この記事は
- RailsでMySQLの方言「
STRAIGHT_JOIN
」をある程度ちゃんと使う方法をまとめます
やりたかったこと
- MySQLで実行計画を見ていると、期待と異なる順序でテーブル結合がされることがあります
-
STRAIGHT_JOIN
はそんな場合に強制的に結合順序を指定する句です - 左側のテーブルが常に右側のテーブルの前に読み取られるようになります
- SQL的には普通の
JOIN
の場所にSTRAIGHT_JOIN
と書けばいいだけです
しかし
- ActiveRecordはSTRAIGHT_JOINに対応しておらず、普通に差し込むことはできません
- 太古の昔に無理やり文字列的に差し込んで対応している人はいたりするのですが、複雑なSQLを組んでいる場合、そんな雑なやり方ではSQL構文エラーになり、うまくいきません
ちなみに
- MySQL8系以降では、optimizer hintsという、OracleみたいなSQLコメントのshebangを書けて、オプティマイザへテーブル結合の優先度を提案することができます
- そして、最近のRailsではoptimizer_hintsメソッドを使うことで、オフィシャルに利用することができます
- MySQL5.7以前でもhintはあるのですが、テーブル結合に関する指定ができず、STRAIGHT_JOINを利用することになります
- MySQL8以降でもhintはあくまでヒントなので、絶対に結合順序を指定したい場合はやはりSTRAIGHT_JOINを使う局面はあるかもしれません
ざっくりしたやり方
- RailsのActiveRecordはArelというSQL生成ライブラリを内部で利用しています
- 内部ライブラリというには汎用性が高すぎて超便利で、通常時でもちょっと凝ったサブクエリなどを使いたい場合は、Arelを使うといい感じに書けたりします
- 今回はArelを拡張し、新たな句を追加することでSTRAIGHT_JOINに対応させます
具体的なやり方
Arelの拡張
- initializerの中で新たなArelのNodeサブクラスを定義します
-
class StarightJoin < Arel::Nodes::Join
という名前にしました - クラス名が大事なので、実装は空で問題ないです
-
- ArelがSQLを組み上げる時に構文木を巡回するvisitorに、STRAIGHT_JOIN対応の機能を追加します
-
visit_Arel_Nodes_StraightJoin
というメソッド名にします。これは上記クラスの名前をスネークケースっぽく書いたものです(命名規則) - メソッドの中身はほぼINNER JOINのコピペです
-
initializer/straight_join_ext.rb
module Arel
module Nodes
class StraightJoin < Arel::Nodes::Join
end
end
end
module Arel
module Visitors
class MySQL < Arel::Visitors::ToSql
def visit_Arel_Nodes_StraightJoin(o, collector)

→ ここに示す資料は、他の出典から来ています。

#[export] Instance demo_segments : Segments gdt_t regs := {|
  TaskStateSegment_new := replicate 7 0;
  GlobalDescriptorTable_new := (∅, 1);
  add_entry d g :=
    if bool_decide (slots d ≤ 8 - g.2) then Ret (8 * g.2, (<[8 * g.2 := d]> g.1, g.2 + slots d))
    else Panic (Explicit "GDT full");
  gdt_load g := λ c, Ret (tt, mkRegs (Some g) (r_cs c) (r_tr c) (r_idt c));
  set_cs sel := λ c,
    if selects c sel then Ret (tt, mkRegs (r_gdt c) sel (r_tr c) (r_idt c))
    else Panic (Explicit "general protection fault");
  load_tss sel := λ c,
    if selects c sel then Ret (tt, mkRegs (r_gdt c) (r_cs c) sel (r_idt c))
    else Panic (Explicit "general protection fault");
|}.

#[export] Instance demo_idt : DescriptorTable idt_t regs := {|
  InterruptDescriptorTable_new := ∅;
  set_field f e i := <[field_vector f := e]> i;
  set_index n e i := if bool_decide (32 ≤ n < 256) then Ret (<[n := e]> i) else Panic IndexOutOfBounds;
  idt_load i := λ c, Ret (tt, mkRegs (r_gdt c) (r_cs c) (r_tr c) (Some i));
|}.

(** A descriptor counts below the next free slot. *)
Definition lookup_descriptor (g : gdt_t) (sel : Z) : option Descriptor :=
  if bool_decide (sel < 8 * g.2) then g.1 !! sel else None.

#[export] Instance demo_processor : Processor gdt_t idt_t regs := {|
  descriptor := lookup_descriptor;
  room g := 8 - g.2;
  gate i v := i !! v;
  gdtr := r_gdt;
  cs := r_cs;
  tr := r_tr;
  idtr := r_idt;
|}.

Lemma lookup_descriptor_Some g sel d : lookup_descriptor g sel = Some d →
  sel < 8 * g.2 ∧ g.1 !! sel = Some d.
Proof. unfold lookup_descriptor. by case_bool_decide. Qed.
(** The loop over the devices; [acc] is the variable [sata_controller]. *)
Fixpoint find_sata (devices : list (PciAddress * PciHeader)) (acc : option EndpointHeader) :
    M (option Z * D) (option EndpointHeader) :=
  match devices with
  | [] => mret acc
  | (address, header) :: devices' =>
      '(_, class, subclass, interface) ← on_snd (revision_and_class header);
      log_reading 49 (
        ht ← on_snd (header_type header);
        mret (device_pieces address class subclass interface ht)) ≫= λ _,
      if (class =? 0x01) && (subclass =? 0x06) && (interface =? 0x01) then
        e ← on_snd (EndpointHeader_from_header header);
        endpoint ← lift (unwrap e);
        find_sata devices' (Some endpoint)
      else find_sata devices' acc
  end.

Definition abar_range (bar : Bar) : outcome (Z * Z) :=
  match bar with
  | Memory32 address size => Ret (as_u64 address, as_u64 size)
  | Memory64 address size => Ret (address, size)
  | Io _ => Panic (Explicit "ABAR is in port space o_O")
  end.

(** The address and the size of the registers. *)
Definition find_abar (controller : EndpointHeader) : M (option Z * D) (Z * Z) :=
  b ← on_snd (endpoint_bar controller 5);
  bar ← lift (expect b "There's no ABAR -_-");
  log_info 70 (debug_bar bar) ≫= λ _,
  lift (abar_range bar).

(** The reports on the controller and its ports; a field is loaded when it is used. *)
Definition hba_field (abar : Z) (field : nat) : M (option Z * D) Z :=
  on_snd (read_volatile 32 (abar + offset_of hba_layout field)).
Definition port_field (abar i : Z) (field : nat) : M (option Z * D) Z :=
  on_snd (read_volatile 32
    (abar + offset_of hba_layout 13 + i * foldr Z.add 0 port_layout + offset_of port_layout field)).

Definition report_port (abar i : Z) : M (option Z * D) unit :=
  log_reading 102 (sig ← port_field abar i 9; mret [upper_hex 32 sig]) ≫= λ _,
  log_reading 103 (ssts ← port_field abar i 10; mret (debug_status ssts)) ≫= λ _,
  log_reading 104 (
    status ← port_field abar i 4;
    mret (debug_bitflags PortInterrupt_flags status)) ≫= λ _,
  log_reading 105 (
    enable ← port_field abar i 5;
    mret (debug_bitflags PortInterrupt_flags enable ++ [newline])).
Lemma shutdown_waits_for_close_witness :
  let st := run (loaded None) [Settle 0 Resolved] in
  let e := mkError None None in
  let inputs := [Sigint; Settle 0 (Rejected e); UnhandledRejection e;
                 Sigint; Listening] in
  status st = Running /\
  listenCalled st = true /\
  forallb quiet inputs = true /\
  status (run st inputs) = Running.
Proof.
  intros st e inputs.
  assert (Hs : status st = Running) by (vm_compute; reflexivity).
  assert (Hl : listenCalled st = true) by (vm_compute; reflexivity).
  assert (Hq : forallb quiet inputs = true) by reflexivity.
  split; [exact Hs|]. split; [exact Hl|]. split; [exact Hq|].
  exact (shutdown_waits_for_close None [Settle 0 Resolved] inputs Hs Hl Hq).
Defined.

Lemma race_exit_code_witness :
  let st := run (loaded None) [Settle 0 Resolved] in
  let e := mkError None None in
  status st = Running /\
  closing st = [] /\
  status (run st [Sigint; UnhandledRejection e;
                  Settle 0 Resolved; Settle 0 Resolved; Closed]) = Exited 0 /\
  status (run st [Sigint; UnhandledRejection e;
                  Settle 1 Resolved; Settle 0 Resolved; Closed]) = Exited 1.
Proof.
  intros st e.
  assert (Hs : status st = Running) by (vm_compute; reflexivity).
  assert (Hc : closing st = []) by (vm_compute; reflexivity).
  assert (H1 : registered HSigint st = true) by (vm_compute; reflexivity).
  assert (H2 : registered HUnhandledRejection st = true)
    by (vm_compute; reflexivity).
  split; [exact Hs|]. split; [exact Hc|].
  exact (race_exit_code st e Resolved Resolved Hs Hc H1 H2).
Defined.

Lemma listen_error_exit_witness :
  let st := run (loaded (Some (of_string "/tmp/app.sock")))
                [Settle 0 Resolved; Sigint] in
  let e := mkError (Some "listen"%string) (Some "EADDRINUSE"%string) in
  status st = Running /\
  trace (step st (ServerError e)) =
    trace st ++
    [EvIn (ServerError e);
     EvDo (Log Error_ (MsgAlreadyInUse (Pipe (of_string "/tmp/app.sock"))));
     EvExit 1] /\
  awaiting (step st (ServerError e)) = awaiting st.
Proof.
  intros st e.
  assert (Hs : status st = Running) by (vm_compute; reflexivity).
  assert (Hl : listenCalled st = true) by (vm_compute; reflexivity).
  assert (Hr : registered HServerError st = true) by (vm_compute; reflexivity).
  split; [exact Hs|].
  pose proof (listen_error_exit st e Hs Hl Hr eq_refl (or_intror eq_refl))
    as [H1 [H2 _]].
  split; [exact H1|exact H2].
Defined.




Lemma normalizePort_pipe_iff_witness :
  startsWithDigit (dropSign (trimStart (of_string " +"))) = false /\
  normalizePort (of_string " +") = PString (of_string " +") /\
  normalizePort [] = PString [].
Proof.
  split; [reflexivity|]. split.
  - apply (proj2 (normalizePort_pipe_iff (of_string " +"))). reflexivity.
  - apply (proj2 (normalizePort_pipe_iff [])). reflexivity.
Defined.

Lemma startup_once_witness :
  let st := run (loaded None) [Sigint] in
  let st' := run (loaded None) [Settle 0 Resolved; Settle 0 Resolved] in
  listenCalled st = false /\
  count isListen (trace st) = 0 /\
  listenCalled st' = true /\
  count isConnectSettled (trace st') = 1.
Proof.
  intros st st'.
  assert (Hl : listenCalled st' = true) by (vm_compute; reflexivity).
  split; [vm_compute; reflexivity|]. split; [vm_compute; reflexivity|].
  split; [exact Hl|].
  exact (proj1 (proj1 (proj2 (proj2 (proj2
           (startup_once None [Settle 0 Resolved; Settle 0 Resolved])))))
           Hl).
Defined.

collector << "STRAIGHT_JOIN "
collector = visit o.left, collector
if o.right
collector << " "
visit(o.right, collector)
else
collector
end
end
end
end
end
使い方
- こんな感じで
Arel::Nodes::StraightJoin
を使って、通常のArelの書き方に則った結合を書くと、STRAIGHT_JOINが出力されます -
TableA.joins(join_phrases)
以降はただのActiveRecordですので、ここからチェーンで諸々条件だとかを繋げていくこともできます
table_a = ModelA.arel_table
table_b = ModelB.arel_table
join_phrases = table_a.join(table_b, Arel::Nodes::StraightJoin)
.on(table_a[:model_b_id].eq(table_b[:id]))
.join_sources
TableA.joins(join_phrases)
終わりに
- このあたりの仕組みを使えば、SQL方言への対応はそんなに怖くないですね!